Probiotics and the Immune System
Gut-associated lymphoid tissue interacts with bacterial or dietary antigens inducing a humoral and a cellular immune response in the gut (8). Probiotics stimulate lymphocytes to produce cytokine IFN-y, and prompt nonspecific phagocytic and lymphocytic activity. For example, subjects taking milk with B. lactis for 6 weeks significantly enhanced the levels of IFN-y, and polymorphonuclear cell phagocytic capacity upon stimulation of their peripheral blood mononuclear cells in culture, in comparison to the placebo control group, which received milk alone (76).
Newberry et al. (77), observed in transgenic mice with a single lymphocyte population specific for dietary antigen, an obligatory input from the normal flora in the generation of regulatory lymphocytes that maintained oral tolerance, through the induction of macrophage prostaglandin E2 production via IL-10 and TGF-~.

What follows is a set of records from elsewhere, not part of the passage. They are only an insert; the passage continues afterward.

(* ===== verification/Pool.v ===== *)
(** * The connection pool (src/internal/pool/pool.go, src/client/pool.go)

    A pool keeps idle clients in a buffered channel; users take clients out, give them
    back, and may mark them unusable.  [Get] and [Close] are not atomic: their steps
    interleave with each other and with the other users', and [pstep] has one case per
    step, cut where the code takes and leaves the lock or touches the channel. *)
From S2P Require Import Prelude.

#[local] Open Scope list_scope.

(** ** The pool *)

(** [conns] and [factory] are set or nil; the channel outlives the field.  Clients are
    numbered in the order of their making. *)
Record channelPool := mkPool {
  conns_set : bool; factory_set : bool; buf : list nat; shut : bool; maxCap : nat
}.
(** What becomes of a client that is given back. *)
Inductive put_result := Pooled | Closed_.
Definition put (conn : nat) (c : channelPool) : outcome put_result * channelPool :=
  if negb c.(conns_set) then (Ok Closed_, c)
  else if c.(shut) then (Panic "send on closed channel", c)
  else if (length c.(buf) <? c.(maxCap))%nat
  then (Ok Pooled, mkPool true c.(factory_set) (c.(buf) ++ [conn]) c.(shut) c.(maxCap))
  else (Ok Closed_, c).
(** [PoolConn]: the client it wraps, and whether it is marked. *)
Record PoolConn := mkConn { closeable : nat; unusable : bool }.
Definition PoolConn_Close (p : PoolConn) (c : channelPool) : outcome put_result * channelPool :=
  if p.(unusable) then (Ok Closed_, c) else put p.(closeable) c.
(** [Close], under the lock. *)
Definition detach (c : channelPool) : channelPool := mkPool false false c.(buf) c.(shut) c.(maxCap).
Definition close_chan (c : channelPool) : channelPool :=
  mkPool c.(conns_set) c.(factory_set) c.(buf) true c.(maxCap).
Definition set_buf (l : list nat) (c : channelPool) : channelPool :=
  mkPool c.(conns_set) c.(factory_set) l c.(shut) c.(maxCap).
Definition Len (c : channelPool) : nat := if c.(conns_set) then length c.(buf) else 0%nat.

(** What [Get]'s [select] finds. *)
Inductive selection := Took (conn : nat) (rest : list nat) | Nil | Default.
Definition select_ (c : channelPool) : selection :=
  match c.(buf) with
  | conn :: rest => Took conn rest
  | [] => if c.(shut) then Nil else Default
  end.

(** ** A process that uses it *)

(** [wrappers] are the [PoolConn]s by address and [poolConn] the field of that name of
    each client; [done] are the clients closed, [held] those a user has; threads are in
    [Get] before the [select] or while dialling, or in [Close] before the channel is
    closed or while it is drained. *)
Record world := mkWorld {
  pl : channelPool;
  wrappers : gmap nat PoolConn; next_wrapper : nat; poolConn : gmap nat nat;
  made : nat; done_ : gset nat; held : gset nat;
  selecting : gset nat; dialling : gset nat; closing : gset nat; draining : gset nat;
  panicked : bool
}.
Definition set_pl (p : channelPool) (w : world) : world :=
  mkWorld p w.(wrappers) w.(next_wrapper) w.(poolConn) w.(made) w.(done_) w.(held)
    w.(selecting) w.(dialling) w.(closing) w.(draining) w.(panicked).
Definition set_threads (sel dial clo drain : gset nat) (w : world) : world :=
  mkWorld w.(pl) w.(wrappers) w.(next_wrapper) w.(poolConn) w.(made) w.(done_) w.(held)
    sel dial clo drain w.(panicked).
Definition set_clients (made_ : nat) (d h : gset nat) (w : world) : world :=
  mkWorld w.(pl) w.(wrappers) w.(next_wrapper) w.(poolConn) made_ d h
    w.(selecting) w.(dialling) w.(closing) w.(draining) w.(panicked).
Definition set_wrappers (m : gmap nat PoolConn) (n : nat) (pc : gmap nat nat) (w : world) : world :=
  mkWorld w.(pl) m n pc w.(made) w.(done_) w.(held)
    w.(selecting) w.(dialling) w.(closing) w.(draining) w.(panicked).
Definition set_panicked (w : world) : world :=
  mkWorld w.(pl) w.(wrappers) w.(next_wrapper) w.(poolConn) w.(made) w.(done_) w.(held)
    w.(selecting) w.(dialling) w.(closing) w.(draining) true.

(** [wrapConn], and the client's own field in [Pool.Get]. *)
Definition wrapConn (conn : nat) (w : world) : world :=
  set_clients w.(made) w.(done_) ({[conn]} ∪ w.(held))
    (set_wrappers (<[w.(next_wrapper) := mkConn conn false]> w.(wrappers)) (S w.(next_wrapper))
       (<[conn := w.(next_wrapper)]> w.(poolConn)) w).
Definition close_client (conn : nat) (w : world) : world :=
  set_clients w.(made) ({[conn]} ∪ w.(done_)) (w.(held) ∖ {[conn]}) w.

Definition busy (w : world) : gset nat := w.(selecting) ∪ w.(dialling) ∪ w.(closing) ∪ w.(draining).

Inductive action :=
| GetCall (t : nat)
| GetSelect (t : nat)
| Dialled (t : nat) (ok : bool)
| Put (client : nat)
| MarkUnusable (client : nat)
| CloseCall (t : nat)
| CloseChan (t : nat)
| CloseNext (t : nat).
#[global] Instance action_eq_dec : EqDecision action.
Proof. solve_decision. Defined.

(** [Put] of a client that was never given out is a nil pointer dereference, and so is
    the call of the factory once [Close] has taken it away; closing a closed channel
    panics too. *)
Definition pstep (a : action) (w : world) : option world :=
  let p := w.(pl) in
  match a with
  | GetCall t =>
      if bool_decide (t ∈ busy w) then None
      else if p.(conns_set) then Some (set_threads ({[t]} ∪ w.(selecting)) w.(dialling) w.(closing) w.(draining) w)
      else Some w
  | GetSelect t =>
      if bool_decide (t ∉ w.(selecting)) then None
      else
        let w := set_threads (w.(selecting) ∖ {[t]}) w.(dialling) w.(closing) w.(draining) w in
        match select_ p with
        | Took conn rest => Some (wrapConn conn (set_pl (set_buf rest p) w))
        | Nil => Some w
        | Default =>
            if p.(factory_set) then Some (set_threads w.(selecting) ({[t]} ∪ w.(dialling)) w.(closing) w.(draining) w)
            else Some (set_panicked w)
        end
  | Dialled t ok =>
      if bool_decide (t ∉ w.(dialling)) then None
      else
        let w := set_threads w.(selecting) (w.(dialling) ∖ {[t]}) w.(closing) w.(draining) w in
        if ok then Some (wrapConn w.(made) (set_clients (S w.(made)) w.(done_) w.(held) w)) else Some w
  | Put client =>
      match pc ← w.(poolConn) !! client; w.(wrappers) !! pc with
      | None => Some (set_panicked w)
      | Some pc =>
          match PoolConn_Close pc p with
          | (Ok Pooled, p') =>
              Some (set_pl p' (set_clients w.(made) w.(done_) (w.(held) ∖ {[client]}) w))
          | (Ok Closed_, p') => Some (set_pl p' (close_client client w))
          | _ => Some (set_panicked w)
          end
      end
  | MarkUnusable client =>
      match pc ← w.(poolConn) !! client; c ← w.(wrappers) !! pc; Some (pc, c) with
      | None => Some w
      | Some (pc, c) => Some (set_wrappers (<[pc := mkConn c.(closeable) true]> w.(wrappers)) w.(next_wrapper) w.(poolConn) w)
      end
  | CloseCall t =>
      if bool_decide (t ∈ busy w) then None
      else if p.(conns_set)
      then Some (set_pl (detach p) (set_threads w.(selecting) w.(dialling) ({[t]} ∪ w.(closing)) w.(draining) w))
      else Some (set_pl (detach p) w)
  | CloseChan t =>
      if bool_decide (t ∉ w.(closing)) then None
      else if p.(shut) then Some (set_panicked w)
      else Some (set_pl (close_chan p) (set_threads w.(selecting) w.(dialling) (w.(closing) ∖ {[t]}) ({[t]} ∪ w.(draining)) w))
  | CloseNext t =>
      if bool_decide (t ∉ w.(draining)) then None
      else match p.(buf) with
           | conn :: rest => Some (set_pl (set_buf rest p) (close_client conn w))
           | [] => Some (set_threads w.(selecting) w.(dialling) w.(closing) (w.(draining) ∖ {[t]}) w)
           end
  end.
Fixpoint prun (l : list action) (w : world) : option world :=
  match l with [] => Some w | a :: l' => w' ← pstep a w; prun l' w' end.

(** [NewChannelPool], with what the factory does; the users' pools start empty. *)
Definition new_world (p : channelPool) (made_ : nat) (d : gset nat) : world :=
  mkWorld p ∅ 0 ∅ made_ d ∅ ∅ ∅ ∅ ∅ false.
Fixpoint fill (n : nat) (factory : nat → bool) (conns : list nat) : option (list nat) * list nat :=
  match n with
  | O => (Some conns, conns)
  | S n' => if factory (length conns) then fill n' factory (conns ++ [length conns]) else (None, conns)
  end.
(** An error closes what was made; [None] is the invalid capacity. *)
Definition NewChannelPool (initialCap maxCap_ : Z) (factory : nat → bool) : option (bool * world) :=
  if (initialCap <? 0) || (maxCap_ <=? 0) || (maxCap_ <? initialCap) then None
  else match fill (Z.to_nat initialCap) factory [] with
       | (Some conns, _) => Some (true, new_world (mkPool true true conns false (Z.to_nat maxCap_)) (length conns) ∅)
       | (None, conns) => Some (false, new_world (mkPool false false [] true (Z.to_nat maxCap_)) (length conns) (list_to_set conns))
       end.
Definition newPool (capacity : Z) (opener : nat → bool) : option (bool * world) := NewChannelPool 0 capacity opener.

(** ** Proper use: a user gives back, and marks, what he has *)

Definition proper (a : action) (w : world) : bool :=
  match a with Put c | MarkUnusable c => bool_decide (c ∈ w.(held)) | _ => true end.
Definition hstep (a : action) (w : world) : option world := if proper a w then pstep a w else None.
Fixpoint hrun (l : list action) (w : world) : option world :=
  match l with [] => Some w | a :: l' => w' ← hstep a w; hrun l' w' end.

In this model, hen eggwhite lysozyme is fed to mice expressing a transgenic T-cell receptor that recognizes hen egg-white lysozyme peptide 46-6. This did not result in intestinal pathology; however, the simultaneous administration of cyclooxygenase-2 inhibitors and dietary hen egg-white lysozyme increased the proliferation of lamina propria mononuclear cells and crypt epithelial cells, crypt expansion and villous blunting.
Lamina propria mononuclear cells produce high levels of cyclooxygenase-2-dependent arachidonic acid metabolites, which act as immunomodulators in the immune response to dietary antigen. The results showed that cyclooxygenase-2 dependent arachidonic acid metabolites were essential in the development and maintenance of intestinal immune homeostasis (77).